As Potter crosses the finish line in Melbourne after a mammoth four-year run, Cassel isn’t only pleased with the fact it takes the record for the longest-running play in Australia, it’s the impact on the cast he’s most proud of.
Getting a job in theatre isn’t easy, and the accompanying lifestyle is even harder. “Harry Potter & The Cursed Child” offered the type of full-time employment which allowed some cast members to get a mortgage for example, or stay in one school catchment area for their children… and maintain employment throughout the uncertain global pandemic.

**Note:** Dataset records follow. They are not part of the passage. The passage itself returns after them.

(** C4. Whatever happens to an item, its round of the loop returns
    normally. When a stage of the item throws - the detail request, the
    parser, the classifier or the write - the round appends exactly one
    entry for the item to the error list, leaves [total] counting the item,
    the other counters and both tables as they were, and the loop goes on
    with the next item; the failed item was requested once. *)
Theorem failed_item_is_isolated :
  forall env options maxDecisions summary rest s,
    (exists s', process_summary env options summary s = (Ok tt, s'))
    /\ forall e s1,
         limit_reached maxDecisions s = false ->
         sync_one env options summary (counted s) = (Throw e, s1) ->
         let s' := mkSt (decisions_tbl s) (sync_metadata_tbl s) (ticks s1) (uuids s1)
                     (trace s1 ++ [EvDelay 100])
                     (result_failed (sync_error summary e) (result s))
                     (decisionsProcessed s) in
         process_summary env options summary s = (Ok tt, s')
         /\ for_summaries env options maxDecisions (summary :: rest) s
            = for_summaries env options maxDecisions rest s'
         /\ exists evs, trace s1 = trace s ++ evs /\ detail_requests evs = 1.
Proof.
  intros env options m summary rest s. split; [apply process_summary_returns|].
  intros e s1 Hlim Hthrow s'.
  destruct (sync_one_throw _ _ _ _ _ _ Hthrow) as [Hs1 Hevs].
  assert (Hp : process_summary env options summary s = (Ok tt, s')).
  { rewrite process_summary_of_sync_one. fold (counted s). rewrite Hthrow.
    rewrite Hs1. reflexivity. }
  split; [exact Hp|]. split; [|exact Hevs].
  cbn [for_summaries]. unfold bind at 1. unfold get at 1. cbv beta iota.
  rewrite Hlim. unfold bind at 1. rewrite Hp. reflexivity.
Qed.

(** The detail request of decision 23-0002 finds no service. *)
Lemma failed_item_witness :
  process_summary
    (Demo.world_with ["23-0001"; "23-0002"; "23-0003"]
       (Demo.serve "23-0002" (Rejected "fetch failed")))
    Demo.no_options (Demo.summary_of "23-0002") Demo.fresh
  = (Ok tt,
     mkSt [] [] 0 0 [EvGetDecision "23-0002"; EvDelay 100]
       (mkSyncResult 1 0 0
          [mkSyncError "bva-23-0002" "23-0002" "Network error: fetch failed"]
          0%Z None None) 0).
Proof.
  pose proof (failed_item_is_isolated
                (Demo.world_with ["23-0001"; "23-0002"; "23-0003"]
                   (Demo.serve "23-0002" (Rejected "fetch failed")))
                Demo.no_options 100%Z (Demo.summary_of "23-0002") [] Demo.fresh) as [_ H].
  specialize (H (BVAApiError "Network error: fetch failed" 0)
                (mkSt [] [] 0 0 [EvGetDecision "23-0002"]
                   (mkSyncResult 1 0 0 [] 0%Z None None) 0)
                eq_refl eq_refl).
  exact (proj1 H).
Defined.

(** The run of the example: three matches, the second of which cannot be
    fetched. *)
Example failed_fetch_run :
  fst (syncDecisions 3
         (Demo.world_with ["23-0001"; "23-0002"; "23-0003"]
            (Demo.serve "23-0002" (Rejected "fetch failed")))
         Demo.no_options Demo.fresh)
  = Ok (mkSyncResult 3 2 0
          [mkSyncError "bva-23-0002" "23-0002" "Network error: fetch failed"]
          1700000000000%Z (Some 1700000000007%Z) (Some 7%Z)).
Proof. vm_compute. reflexivity. Qed.

(** Each stage can be the one that throws. *)
Example parse_stage_throws :
  fst (sync_one (Demo.world_with ["23-0002"]
                   (Demo.serve "23-0002" (Demo.found (Demo.no_paragraphs "23-0002"))))
         Demo.no_options (Demo.summary_of "23-0002") (counted Demo.fresh))
  = Throw (JsError "apiDecision.paragraphs is not iterable").
Proof. vm_compute. reflexivity. Qed.

Example classify_stage_throws :
  fst (sync_one (Demo.world_with ["23-0002"]
                   (Demo.serve "23-0002" (Demo.found (Demo.no_text "23-0002"))))
         Demo.no_options (Demo.summary_of "23-0002") (counted Demo.fresh))
  = Throw (JsError "Cannot read properties of undefined (reading 'slice')").
Proof. vm_compute. reflexivity. Qed.

Example upsert_stage_throws :
  fst (sync_one (Demo.world_with ["23-0001"; "23-0002"]
                   (Demo.serve "23-0002" (Demo.found (Demo.with_id_of "23-0001" "23-0002"))))
         Demo.no_options (Demo.summary_of "23-0002") (counted Demo.stored))
  = Throw (JsError "UNIQUE constraint failed: decisions.bva_api_id").
Proof. vm_compute. reflexivity. Qed.

(** ** Degradation of the classifier (C2) *)





Example prose_reply_is_synced_as_unknown :
  let s := snd (syncDecisions 3 Demo.world_prose Demo.no_options Demo.fresh) in
  List.map (fun row => (Decision.citationNumber row, Decision.outcome row,
                        Decision.outcomeConfidence row)) (decisions_tbl s)
  = [("23-0001", Val (JStr "Unknown"), Val (JNum 0))]
  /\ synced (result s) = 1 /\ errors (result s) = [].
Proof. vm_compute. repeat split. Qed.
(** * HetGPPO resilience evaluation: noise injection, rollouts, statistics

    A shallow embedding of [src/utils.py] (class [InjectMode], the noise
    injectors of [EvaluationUtils], [rollout_episodes], the names of models
    and injections, the callbacks of an evaluation, the restoring of a
    checkpoint) and of [src/evaluate/evaluate_resiliance.py]
    ([adjacent_values], the noise sweep [evaluate_increasing_noise],
    [evaluate_resilience]).

    Modelling choices.
    - Array elements, rewards and noise magnitudes are exact rationals
      ([Qc], canonical fractions, so that equality is Leibniz equality);
      rounding of machine floats is outside the model.
    - NumPy arrays are mutable objects: a tuple of observations or actions
      is a list of references into a heap of arrays.  The augmented
      assignment [+=] on an array writes through the reference, [np.clip]
      allocates a fresh array.
    - The global NumPy random generator is a stream of unit samples and a
      read position; [np.random.uniform low high] is
      [low + (high - low) * u] for the next sample [u].
    - Exceptions are values: a computation returns [Ret a] or [Raise e]
      together with the store it leaves behind.
    - The trainer, the environment and the restoring of checkpoints are
      collaborators: arbitrary operations on the store and on a state of
      their own.
    - [while not done] is bounded by a number of passes ([fuel]); a run
      that returns under some bound returns the same under every larger
      one ([rollout_episodes_fuel]).
    - A rollout keeps a ghost trace of what it did (resets, injections,
      log entries, queries, steps, accumulated rewards, renders), so that
      order and counts can be stated.
    - The plots are left out, and of the [print]s all but what they
      evaluate that can raise. *)

From Stdlib Require Import QArith Qcanon Qround Ascii.
From stdpp Require Import gmap list numbers sorting strings.

Local Open Scope Qc_scope.

(** ** Numbers *)

(** [np.maximum], [np.minimum] and [np.clip] on one element.  NumPy defines
    [clip x lo hi] as [minimum (maximum x lo) hi]. *)
Definition maximum (x y : Qc) : Qc := if decide (x ≤ y) then y else x.
Definition minimum (x y : Qc) : Qc := if decide (x ≤ y) then x else y.
Definition clip (x a_min a_max : Qc) : Qc := minimum (maximum x a_min) a_max.

(** ** [InjectMode] *)

Inductive InjectMode := ACTION_NOISE | OBS_NOISE.

(** Python's [is] on enum members. *)
Definition is_ (a b : InjectMode) : bool :=
  match a, b with
  | ACTION_NOISE, ACTION_NOISE | OBS_NOISE, OBS_NOISE => true
  | _, _ => false
  end.

Definition is_noise (self : InjectMode) : bool :=
  if is_ self OBS_NOISE || is_ self ACTION_NOISE then true else false.

Definition is_obs (self : InjectMode) : bool :=
  if is_ self OBS_NOISE then true else false.

Definition is_action (self : InjectMode) : bool :=
  if is_ self ACTION_NOISE then true else false.

(** ** Exceptions and the store *)

Inductive exn :=
  | AssertionError            (* a failed [assert] *)
  | IndexError                (* subscript out of range *)
  | TypeError                 (* a call that does not bind a required parameter *)
  | ValueError                (* reduction of an empty array *)
  | KeyError (key : string)   (* [d[key]] on a dictionary without [key] *)
  | AttributeError            (* a method the object does not have *)
  | NoObject                  (* a reference to no object: never in Python *)
  | OutOfFuel                 (* the model's bound on a loop: never in Python *)
  | Collaborator (code : nat) (* raised by the trainer or the environment *).

Inductive result (A : Type) :=
  | Ret (a : A)
  | Raise (e : exn).
Arguments Ret {A} a.
Arguments Raise {A} e.

(** A computation over a store of type [S]. *)
Definition M (S A : Type) : Type := S → result A * S.

Definition ret {S A} (a : A) : M S A := λ σ, (Ret a, σ).
Definition raise {S A} (e : exn) : M S A := λ σ, (Raise e, σ).
Definition bind {S A B} (c : M S A) (k : A → M S B) : M S B :=
  λ σ, match c σ with
       | (Ret a, σ') => k a σ'
       | (Raise e, σ') => (Raise e, σ')
       end.

Notation "'let*' x ':=' c 'in' k" := (bind c (λ x, k))
  (at level 10, x pattern, c at level 100, k at level 200).

(** [assert b] *)
Definition assert {S} (b : bool) : M S unit :=
  if b then ret () else raise AssertionError.

Abbreviation loc := nat (only parsing).
Abbreviation ndarray := (list Qc) (only parsing).

Record state := State {
  heap : gmap loc ndarray;      (* the arrays, by reference *)
  rng_stream : nat → Qc;        (* unit samples of the global generator *)
  rng_pos : nat                 (* samples consumed so far *)
}.

Definition set_heap (h : gmap loc ndarray) (σ : state) : state :=
  State h (rng_stream σ) (rng_pos σ).

(** Reading the array behind a reference (its [.shape], its elements). *)
Definition load (l : loc) : M state ndarray :=
  λ σ, match heap σ !! l with
       | Some a => (Ret a, σ)
       | None => (Raise NoObject, σ)
       end.

(** Writing through a reference: the object keeps its identity. *)
Definition store (l : loc) (a : ndarray) : M state unit :=
  λ σ, (Ret (), set_heap (<[l := a]> (heap σ)) σ).

(** A new array object. *)
Definition alloc (a : ndarray) : M state loc :=
  λ σ, let l := fresh (dom (heap σ)) in
       (Ret l, set_heap (<[l := a]> (heap σ)) σ).

(** The next [size] samples of the generator, scaled to [low, high). *)
Definition draw (low high : Qc) (size : nat) (σ : state) : ndarray :=
  map (λ j, low + (high - low) * rng_stream σ (rng_pos σ + j)%nat) (seq 0 size).

(** [np.random.uniform(low, high, size=n)] *)
Definition uniform (low high : Qc) (size : nat) : M state ndarray :=
  λ σ, (Ret (draw low high size σ),
        State (heap σ) (rng_stream σ) (rng_pos σ + size)).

“It’s allowed them, despite the ups and downs, to have that consistent employment [and] all of the things you sort of take for granted,” says Cassel.
Cassel notes Melbourne’s proffering of “Harry Potter & The Cursed Child” could possibly have keep running long beyond four years; the final weeks of the season were completely sold out. But to have recouped the investment, to have rewritten the rules for local plays, and to have broken boundaries and records along the way, Cassel and co. have solidified a place in Australian theatre history.
“It was worth pushing for,” he says. “And then the result speaks for itself.
“The hardest thing for us was, there’s no science. You try and put as much data against it, but when do you close the show? We always felt the show had been on a great run; we want to leave on a high.
“The million-dollar question will always be, ‘Could we run another six months or a year?’ But it felt like now is the right time. We’re in a good place; let’s not be too greedy or too ambitious. End as we began, which is in a really great, celebratory way.”